(** Deleting a relationship revokes: it is gone, the epoch of the tenant that
    owns its object has changed, and no evidence action under the epoch current
    before the deletion is allowed to a caller of that tenant any more. *)
Lemma Delete_revokes t e e' tenant epoch :
  Delete t e = (e', Ok (tenant, epoch)) -> 0 <= epoch_of e tenant < 2 ^ 64 ->
  t ∉ ev_tuples e' /\ epoch_of e' tenant = epoch /\ epoch <> epoch_of e tenant /\
  forall identity request, Value (Tenant identity) = tenant -> pq_RevocationEpoch request = epoch_of e tenant ->
    pd_Allowed (Check_ e' identity request) = false.
Proof.
  intros (_ & _ & _ & -> & ->)%Delete_Ok Hr. pose proof (epoch_bumped _ Hr) as Hb.
  assert (epoch_of (MkEvaluator (ev_tuples e ∖ {[t]}) (<[tenant:=(epoch_of e tenant + 1) mod 2 ^ 64]> (ev_epochs e))) tenant
          = (epoch_of e tenant + 1) mod 2 ^ 64) as Ee.
  { unfold epoch_of at 1. cbn [ev_epochs]. by rewrite lookup_insert_eq. }
  split_and!; [cbn; set_solver|done|done|]. intros identity request Ht Hq. apply Check_stale. rewrite Ht, Ee, Hq. congruence.
Qed.

(** The evaluator's mutations, for the statement that follows. *)
Inductive mutation := MWrite (t : Tuple) | MDelete (t : Tuple) | MSetEpoch (tenant : string) (epoch : Z).

Definition mutate (m : mutation) (e : Evaluator) : Evaluator :=
  match m with
  | MWrite t => fst (Write t e)
  | MDelete t => fst (Delete t e)
  | MSetEpoch tenant epoch => fst (SetEpoch tenant epoch e)
  end.

(** No mutation moves a tenant's epoch backward, except the deletion that
    wraps it around from its largest value. *)
Theorem epochs_never_regress m e tenant :
  0 <= epoch_of e tenant < 2 ^ 64 - 1 -> epoch_of e tenant <= epoch_of (mutate m e) tenant.
Proof.
  intros Hr. destruct m as [t|t|T epoch]; cbn [mutate].
  - unfold Write. by destruct (validTuple t).
  - destruct (Delete t e) as [e' [[T epoch]|]] eqn:E.
    + apply Delete_Ok in E as (_ & _ & _ & -> & ->). cbn [fst]. unfold epoch_of at 2. cbn [ev_epochs].
      destruct (decide (T = tenant)) as [->|Hne]; [rewrite lookup_insert_eq; cbn; rewrite Z.mod_small; lia|].
      by rewrite lookup_insert_ne.
    + unfold Delete in E. repeat case_match; try done; by injection E as <- _.
  - unfold SetEpoch. destruct (String.eqb T ""); [done|]. destruct (epoch <? epoch_of e T) eqn:El; [done|]. apply Z.ltb_ge in El.
    cbn [fst]. unfold epoch_of at 2. cbn [ev_epochs]. destruct (decide (T = tenant)) as [->|Hne]; [by rewrite lookup_insert_eq|].
    by rewrite lookup_insert_ne.
Qed.

(** *** The two stores *)

Section stores.
Context (R : Remote) `{!OpenFGA R}.

(** The server holds exactly the tuples of the client's local mirror. *)
Definition mirrored (c : Client R) : Prop := stored (cl_remote R c) = ev_tuples (cl_local R c).

Lemma mirrored_Write t c c' : mirrored c -> Client_Write R t c = (c', Ok tt) -> mirrored c'.
Proof.
  unfold mirrored, Client_Write, Write. intros Hm. destruct (validTuple t); [|done]. cbn [negb].
  destruct (rm_write R [t] [] (cl_remote R c)) as [st failed] eqn:E. destruct failed; [done|]. intros [= <-].
  apply stored_write in E. cbn. rewrite E, Hm. set_solver.
Qed.

Lemma mirrored_Delete t c c' r : mirrored c -> Client_Delete R t c = (c', Ok r) -> mirrored c'.
Proof.
  unfold mirrored, Client_Delete. intros Hm. destruct (validTuple t) eqn:Ev; [|done]. cbn [negb].
  destruct (hasTuple (cl_local R c) t); [|done]. cbn [negb]. destruct (peekOwningTenant _ _); [|done].
  destruct (rm_write R [] [t] (cl_remote R c)) as [st failed] eqn:E. destruct failed; [done|].
  destruct (Delete t (cl_local R c)) as [e' [[T epoch]|]] eqn:Ed; [|done]. intros [= <- _].
  apply stored_write in E. apply Delete_Ok in Ed as (_ & _ & _ & _ & ->). cbn. rewrite E, Hm. set_solver.
Qed.

Lemma model_has tuples epochs o r u : has (MkEvaluator tuples ∅) o r u = has (MkEvaluator tuples epochs) o r u.
Proof. done. Qed.

Lemma has_prefix_self p s : has_prefix p (p ++ s) = true.
Proof. unfold has_prefix. induction p as [|a p IH]; cbn; [by destruct s|]. destruct (ascii_dec a a); [done|congruence]. Qed.

Lemma remote_decision_model c user relation object current d :
  mirrored c -> remote_decision R c user relation object current = (d, None) ->
  d = decided (openfga_model (ev_tuples (cl_local R c)) user relation object) current.
Proof.
  unfold remote_decision, mirrored. intros Hm. destruct (rm_check R user relation object (cl_remote R c)) as [b|] eqn:E; [|done].
  intros [= <-]. apply stored_check in E. by rewrite E, Hm.
Qed.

------

• **About this exercise**: Output every entry again, exactly as given.

• **Solution to the exercise**:
(** Deleting a relationship revokes: it is gone, the epoch of the tenant that
    owns its object has changed, and no evidence action under the epoch current
    before the deletion is allowed to a caller of that tenant any more. *)
Lemma Delete_revokes t e e' tenant epoch :
  Delete t e = (e', Ok (tenant, epoch)) -> 0 <= epoch_of e tenant < 2 ^ 64 ->
  t ∉ ev_tuples e' /\ epoch_of e' tenant = epoch /\ epoch <> epoch_of e tenant /\
  forall identity request, Value (Tenant identity) = tenant -> pq_RevocationEpoch request = epoch_of e tenant ->
    pd_Allowed (Check_ e' identity request) = false.
Proof.
  intros (_ & _ & _ & -> & ->)%Delete_Ok Hr. pose proof (epoch_bumped _ Hr) as Hb.
  assert (epoch_of (MkEvaluator (ev_tuples e ∖ {[t]}) (<[tenant:=(epoch_of e tenant + 1) mod 2 ^ 64]> (ev_epochs e))) tenant
          = (epoch_of e tenant + 1) mod 2 ^ 64) as Ee.
  { unfold epoch_of at 1. cbn [ev_epochs]. by rewrite lookup_insert_eq. }
  split_and!; [cbn; set_solver|done|done|]. intros identity request Ht Hq. apply Check_stale. rewrite Ht, Ee, Hq. congruence.
Qed.

(** The evaluator's mutations, for the statement that follows. *)
Inductive mutation := MWrite (t : Tuple) | MDelete (t : Tuple) | MSetEpoch (tenant : string) (epoch : Z).

Definition mutate (m : mutation) (e : Evaluator) : Evaluator :=
  match m with
  | MWrite t => fst (Write t e)
  | MDelete t => fst (Delete t e)
  | MSetEpoch tenant epoch => fst (SetEpoch tenant epoch e)
  end.

(** No mutation moves a tenant's epoch backward, except the deletion that
    wraps it around from its largest value. *)
Theorem epochs_never_regress m e tenant :
  0 <= epoch_of e tenant < 2 ^ 64 - 1 -> epoch_of e tenant <= epoch_of (mutate m e) tenant.
Proof.
  intros Hr. destruct m as [t|t|T epoch]; cbn [mutate].
  - unfold Write. by destruct (validTuple t).
  - destruct (Delete t e) as [e' [[T epoch]|]] eqn:E.
    + apply Delete_Ok in E as (_ & _ & _ & -> & ->). cbn [fst]. unfold epoch_of at 2. cbn [ev_epochs].
      destruct (decide (T = tenant)) as [->|Hne]; [rewrite lookup_insert_eq; cbn; rewrite Z.mod_small; lia|].
      by rewrite lookup_insert_ne.
    + unfold Delete in E. repeat case_match; try done; by injection E as <- _.
  - unfold SetEpoch. destruct (String.eqb T ""); [done|]. destruct (epoch <? epoch_of e T) eqn:El; [done|]. apply Z.ltb_ge in El.
    cbn [fst]. unfold epoch_of at 2. cbn [ev_epochs]. destruct (decide (T = tenant)) as [->|Hne]; [by rewrite lookup_insert_eq|].
    by rewrite lookup_insert_ne.
Qed.

(** *** The two stores *)

Section stores.
Context (R : Remote) `{!OpenFGA R}.

(** The server holds exactly the tuples of the client's local mirror. *)
Definition mirrored (c : Client R) : Prop := stored (cl_remote R c) = ev_tuples (cl_local R c).

Lemma mirrored_Write t c c' : mirrored c -> Client_Write R t c = (c', Ok tt) -> mirrored c'.
Proof.
  unfold mirrored, Client_Write, Write. intros Hm. destruct (validTuple t); [|done]. cbn [negb].
  destruct (rm_write R [t] [] (cl_remote R c)) as [st failed] eqn:E. destruct failed; [done|]. intros [= <-].
  apply stored_write in E. cbn. rewrite E, Hm. set_solver.
Qed.

Lemma mirrored_Delete t c c' r : mirrored c -> Client_Delete R t c = (c', Ok r) -> mirrored c'.
Proof.
  unfold mirrored, Client_Delete. intros Hm. destruct (validTuple t) eqn:Ev; [|done]. cbn [negb].
  destruct (hasTuple (cl_local R c) t); [|done]. cbn [negb]. destruct (peekOwningTenant _ _); [|done].
  destruct (rm_write R [] [t] (cl_remote R c)) as [st failed] eqn:E. destruct failed; [done|].
  destruct (Delete t (cl_local R c)) as [e' [[T epoch]|]] eqn:Ed; [|done]. intros [= <- _].
  apply stored_write in E. apply Delete_Ok in Ed as (_ & _ & _ & _ & ->). cbn. rewrite E, Hm. set_solver.
Qed.

Lemma model_has tuples epochs o r u : has (MkEvaluator tuples ∅) o r u = has (MkEvaluator tuples epochs) o r u.
Proof. done. Qed.

Lemma has_prefix_self p s : has_prefix p (p ++ s) = true.
Proof. unfold has_prefix. induction p as [|a p IH]; cbn; [by destruct s|]. destruct (ascii_dec a a); [done|congruence]. Qed.

Lemma remote_decision_model c user relation object current d :
  mirrored c -> remote_decision R c user relation object current = (d, None) ->
  d = decided (openfga_model (ev_tuples (cl_local R c)) user relation object) current.
Proof.
  unfold remote_decision, mirrored. intros Hm. destruct (rm_check R user relation object (cl_remote R c)) as [b|] eqn:E; [|done].
  intros [= <-]. apply stored_check in E. by rewrite E, Hm.
Qed.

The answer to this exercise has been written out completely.